Stream Load is a synchronous method for importing data. Therefore, the results of the Stream Load job are directly returned as a response to your HTTP request. The following sample code provides a sample response:

{
    "TxnId": 17,
    "Label": "707717c0-271a-44c5-be0b-4e71bfeacaa5",
    "Status": "Success",
    "Message": "OK",
    "NumberTotalRows": 5,
    "NumberLoadedRows": 5,
    "NumberFilteredRows": 0,
    "NumberUnselectedRows": 0,
    "LoadBytes": 28,
    "LoadTimeMs": 27,
    "BeginTxnTimeMs": 0,
    "StreamLoadPutTimeMs": 2,
    "ReadDataTimeMs": 0,
    "WriteDataTimeMs": 3,
    "CommitAndPublishTimeMs": 18
}

The following table describes the parameters in the response.

Parameter	Description
`TxnId`	The transaction ID of the Stream Load job.
`Label`	The `label` of the Stream Load job. If you have specified a label, the label is returned. If you have not specified a label, the system automatically generates a label.
`Status`	The state of the Stream Load job. Valid values: `Success`: The job is successful. `Publish Timeout`: The job is complete, but the data may be visible after a delay. You do not need to retry the job. `Label Already Exists`: The `label` already exists. You must change the `label`. `Fail`: The job fails.
`ExistingJobStatus`	The state of the Stream Load job that is associated with the existing `label`. This parameter is displayed only if the value of the Status parameter is `Label Already Exists`. You can obtain the status of the Stream Load job that is associated with the existing label based on the value of this parameter. A value of `RUNNING` indicates that the job is in progress. A value of `FINISHED` indicates that the job is successful.
`Message`	The error message that is returned for the Stream Load job.
`NumberTotalRows`	The total number of data rows that are processed by the Stream Load job.
`NumberLoadedRows`	The number of data rows that are imported.
`NumberFilteredRows`	The number of data rows that cannot be imported.
`NumberUnselectedRows`	The number of data rows that are filtered out by the `WHERE` clause.
`LoadBytes`	The number of bytes that are imported by the Stream Load job.
`LoadTimeMs`	The duration of the Stream Load job. Unit: millisecond.
`BeginTxnTimeMs`	The amount of time that is consumed to request the frontend (FE) to start a transaction. Unit: millisecond.
`StreamLoadPutTimeMs`	The amount of time that is consumed to request the FE to return an execution plan for the Stream Load job. Unit: millisecond.
`ReadDataTimeMs`	The amount of time that is consumed to read data. Unit: millisecond.
`WriteDataTimeMs`	The amount of time that is consumed to write data. Unit: millisecond.
`CommitAndPublishTimeMs`	The amount of time that is consumed to request the FE to commit and publish the transaction. Unit: millisecond.
`ErrorURL`	The URL from which you can view the error data rows.

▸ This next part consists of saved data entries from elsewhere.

Lemma assigned_app sid src1 src2 st st1 st2 out1 out2 :
  assigned sid src1 st out1 st1 ->
  assigned sid src2 st1 out2 st2 ->
  assigned sid (src1 ++ src2) st (out1 ++ out2) st2.
Proof.
  intros (C1 & I1 & F1 & L1 & K1) (C2 & I2 & F2 & L2 & K2).
  unfold assigned. rewrite length_app, !map_app, seq_app, map_app.
  repeat split.
  - lia.
  - rewrite I1, I2, C1. reflexivity.
  - apply Forall2_app; assumption.
  - intros x Hx. apply in_app_iff in Hx as [Hx|Hx]; [|auto].
    rewrite K2; [auto|].
    intros Hin. rewrite I2 in Hin.
    assert (Hid : List.In (ts_id x) (List.map ts_id out1)) by (apply in_map; exact Hx).
    rewrite I1 in Hid. apply in_map_iff in Hid as (k & Hk & Hk').
    rewrite <- Hk in Hin. apply uid_of_in_seq in Hin. apply in_seq in Hk'. lia.
  - intros u Hu. rewrite K2, K1; [reflexivity | |];
      intros Hin; apply Hu, in_app_iff; auto.
Qed.

Lemma map_st_assigned sid cs :
  List.Forall (fun c => forall st,
    assigned sid (ax_preorder c) st
      (ts_preorder (fst (assignIds sid c st))) (snd (assignIds sid c st))) cs ->
  forall st,
    assigned sid (flat_map ax_preorder cs) st
      (flat_map ts_preorder (fst (map_st (assignIds sid) cs st)))
      (snd (map_st (assignIds sid) cs st)).
Proof.
  induction 1 as [|c cs Hc _ IH]; intros st.
  - apply assigned_nil.
  - simpl. specialize (Hc st).
    destruct (assignIds sid c st) as [c' st1] eqn:E1.
    specialize (IH st1).
    destruct (map_st (assignIds sid) cs st1) as [cs' st2] eqn:E2.
    simpl in *. eapply assigned_app; eassumption.
Qed.

Lemma assignIds_assigned sid node :
  forall st,
    assigned sid (ax_preorder node) st
      (ts_preorder (fst (assignIds sid node st))) (snd (assignIds sid node st)).
Proof.
  induction node as [node IH] using SerializedAXNode_tree_ind. intros st.
  rewrite assignIds_eq, ax_preorder_eq. unfold ax_descendants. cbv zeta.
  set (st1 := mkAssign (S (idCounter st)) (as_idToNode st)).
  assert (Hkids : exists kids st2,
    match ax_children node with
    | Some cs => map_st (assignIds sid) cs st1
    | None => ([], st1)
    end = (kids, st2)
    /\ assigned sid (ax_descendants node) st1 (flat_map ts_preorder kids) st2).
  { unfold ax_descendants. destruct (ax_children node) as [cs|] eqn:Ec.
    - pose proof (map_st_assigned sid cs (IH cs eq_refl) st1) as Hm.
      destruct (map_st (assignIds sid) cs st1) as [kids st2]. eauto.
    - exists [], st1. split; [reflexivity | apply assigned_nil]. }
  destruct Hkids as (kids & st2 & -> & (C & I & F & L & K)).
  unfold ax_descendants in *.
  set (src := match ax_children node with
              | Some cs => flat_map ax_preorder cs | None => [] end) in *.
  simpl fst; simpl snd. rewrite ts_preorder_eq. simpl ts_children.
  set (me := mkTS _ _ _ _ _ _ kids).
  unfold assigned. simpl idCounter in *. simpl as_idToNode in *.
  simpl length. repeat split.
  - lia.
  - simpl. f_equal. exact I.
  - constructor; [|exact F]. unfold node_image, me; simpl. auto.
  - intros x [<-|Hx].
    + apply lookup_insert_eq.
    + rewrite lookup_insert_ne; [auto|].
      simpl. intros Heq.
      assert (Hid : List.In (ts_id x) (List.map ts_id (flat_map ts_preorder kids)))
        by (apply in_map; exact Hx).
      rewrite I, <- Heq in Hid. apply uid_of_in_seq in Hid. lia.
  - intros u Hu. simpl in Hu.
    rewrite lookup_insert_ne by (intros Heq; apply Hu; left; exact Heq).
    rewrite K by (intros Hin; apply Hu; right; exact Hin).
    reflexivity.
Qed.
Lemma dict_get_contains d k :
  dict_contains d k <-> exists v, dict_get d k = Some v.
Proof.
  unfold dict_contains, dict_keys.
  induction d as [|[k' v'] d IH]; simpl.
  - split; [easy | now intros [v H]].
  - destruct (String.eqb k' k) eqn:E.
    + apply String.eqb_eq in E. split; [now exists v' | now left].
    + apply String.eqb_neq in E. rewrite <- IH. simpl. intuition congruence.
Qed.

Lemma dict_get_absent d k : ~ dict_contains d k -> dict_get d k = None.
Proof.
  intros H. destruct (dict_get d k) as [v|] eqn:E; [|reflexivity].
  exfalso. apply H, dict_get_contains. now exists v.
Qed.

Lemma dict_set_keys d k v k0 :
  In k0 (dict_keys (dict_set d k v)) <-> k0 = k \/ In k0 (dict_keys d).
Proof.
  unfold dict_keys.
  induction d as [|[k' v'] d IH]; simpl; [intuition congruence|].
  destruct (String.eqb k' k) eqn:E; simpl.
  - apply String.eqb_eq in E. subst k'. intuition congruence.
  - rewrite IH. tauto.
Qed.

Lemma dict_set_wf d k v : dict_wf d -> dict_wf (dict_set d k v).
Proof.
  unfold dict_wf.
  induction d as [|[k' v'] d IH]; simpl; intros Hnd.
  - constructor; [easy | constructor].
  - inversion Hnd as [|? ? Hnotin Hnd']; subst.
    destruct (String.eqb k' k) eqn:E; simpl.
    + now constructor.
    + apply String.eqb_neq in E. constructor; [|now apply IH].
      intros Hin. apply dict_set_keys in Hin. intuition congruence.
Qed.

(** A dict literal or comprehension never holds a key twice. *)
Lemma dict_literal_wf (kvs : list (string * V)) : dict_wf (dict_literal kvs).
Proof.
  unfold dict_literal.
  assert (G : forall acc, dict_wf acc ->
    dict_wf (fold_left (fun d kv => dict_set d (fst kv) (snd kv)) kvs acc)).
  { induction kvs as [|[k v] kvs IH]; simpl; intros acc Hacc; [easy|].
    apply IH. now apply dict_set_wf. }
  apply G. constructor.
Qed.
(** [a || b] on strings: the empty string is falsy. *)
Definition orElse (a b : string) : string :=
  match a with
  | EmptyString => b
  | _ => a
  end.

(** [a || b] where [a] may be [undefined]. *)
Definition orElseOpt (a : option string) (b : string) : string :=
  match a with
  | Some s => orElse s b
  | None => b
  end.

Definition truthy (a : option string) : bool :=
  match a with
  | Some (String _ _) => true
  | _ => false
  end.

Definition strlen (s : string) : N := N.of_nat (String.length s).

Fixpoint startsWith (s p : string) : bool :=
  match p, s with
  | EmptyString, _ => true
  | String a p', String b s' => Ascii.eqb a b && startsWith s' p'
  | String _ _, EmptyString => false
  end.

Fixpoint includes (s p : string) : bool :=
  startsWith s p ||
  match s with
  | EmptyString => false
  | String _ s' => includes s' p
  end.

Fixpoint endsWith1 (s : string) (c : ascii) : bool :=
  match s with
  | EmptyString => false
  | String a EmptyString => Ascii.eqb a c
  | String _ s' => endsWith1 s' c
  end.

(** [s.split(c)] for a separator of one character. *)
Fixpoint split1 (s : string) (c : ascii) : list string :=
  match s with
  | EmptyString => [EmptyString]
  | String a s' =>
      if Ascii.eqb a c then EmptyString :: split1 s' c
      else match split1 s' c with
           | piece :: pieces => String a piece :: pieces
           | [] => [String a EmptyString]
           end
  end.

Fixpoint dropN (n : nat) (s : string) : string :=
  match n, s with
  | O, _ => s
  | S n', String _ s' => dropN n' s'
  | S _, EmptyString => EmptyString
  end.

Fixpoint takeN (n : N) (s : string) : string :=
  match s with
  | EmptyString => EmptyString
  | String a s' =>
      if N.eqb n 0 then EmptyString else String a (takeN (N.pred n) s')
  end.
(** [s[:n]]: the first [n] code points, counted from the end when [n] is
    negative. *)
Definition slice_to (s : string) (n : Z) : string :=
  if n <? 0
  then take_code_points (str_len s - Z.to_nat (- n)) s
  else take_code_points (Z.to_nat n) s.

(** [sep.join(parts)]. *)
Fixpoint join (sep : string) (parts : list string) : string :=
  match parts with
  | [] => ""
  | [p] => p
  | p :: rest => p +:+ sep +:+ join sep rest
  end.

(** [range(n)]. *)
Definition range (n : Z) : list Z :=
  Z.of_nat <$> seq 0 (Z.to_nat n).

(** [sources[start:stop]] on a list, with Python's treatment of negative
    and out-of-range bounds. *)
Definition clamp_index (len i : Z) : Z :=
  if i <? 0 then Z.max 0 (len + i) else Z.min i len.

Definition py_slice {A} (l : list A) (start stop : Z) : list A :=
  let len := Z.of_nat (length l) in
  let lo := clamp_index len start in
  let hi := clamp_index len stop in
  take (Z.to_nat (hi - lo)) (drop (Z.to_nat lo) l).

(** Exception classes: the application's own ([app/core/exceptions.py]),
    each a direct subclass of [Exception], and the built-in ones the
    modelled paths can raise. *)
Inductive exn_class : Type :=
  | ExceptionC
  | VectorDBError
  | EmbeddingError
  | LLMError
  | CacheError
  | KafkaError
  | DLQError
  | DatabaseError
  | ValidationError
  | ValueError
  | TypeError
  | AttributeError
  | ZeroDivisionError
  | IndexError
  | ConnectionError
  | JSONDecodeError
  | UnboundLocalError
  | OverflowError
  | RecursionError.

The following sample code shows how to use Stream Load to import data:

curl --location-trusted -u admin:admin_123 -T data.csv -H "label:123" -H "expect:100-continue" http://selectdb-cn-h033cjs****-fe.selectdbfe.pre.rds.aliyuncs.com:8080/api/test_db/test_table/_stream_load

Cancel a Stream Load job

You cannot manually cancel a Stream Load job. Stream Load jobs are automatically canceled by the system if a timeout error or an import error occurs.

Query a Stream Load job

You can execute the SHOW STREAM LOAD statement to query the information about a Stream Load job that is complete. By default, backends (BEs) do not record information about a Stream Load job. If you want to enable BEs to record such information, set the enable_stream_load_record parameter in BE configurations to true. For more information, see BE Configuration.

Examples

Sample script

Create a table into which you want to import data in an ApsaraDB for SelectDB instance.

CREATE TABLE test_table
(
    id int,
    name varchar(50),
    age int,
    address varchar(50),
    url varchar(500)
)
UNIQUE KEY(`id`, `name`)
DISTRIBUTED BY HASH(id) BUCKETS 16
PROPERTIES("replication_num" = "1");

Create a file to be imported, which is named test.data.Add the following data to the test.data file:

1,yang,32,shanghai,http://example.com
2,wang,22,beijing,http://example.com
3,xiao,23,shenzhen,http://example.com
4,jess,45,hangzhou,http://example.com
5,jack,14,shanghai,http://example.com
6,tomy,25,hangzhou,http://example.com
7,lucy,45,shanghai,http://example.com
8,tengyin,26,shanghai,http://example.com
9,wangli,27,shenzhen,http://example.com
10,xiaohua,37,shanghai,http://example.com

Submit a Steam Load job to import data. You can modify the parameters of the job based on your business requirements. Examples:

Import data from the test.data local file into the test_table table in the test_db database. Use a label to deduplicate data records and set the timeout period to 100 seconds.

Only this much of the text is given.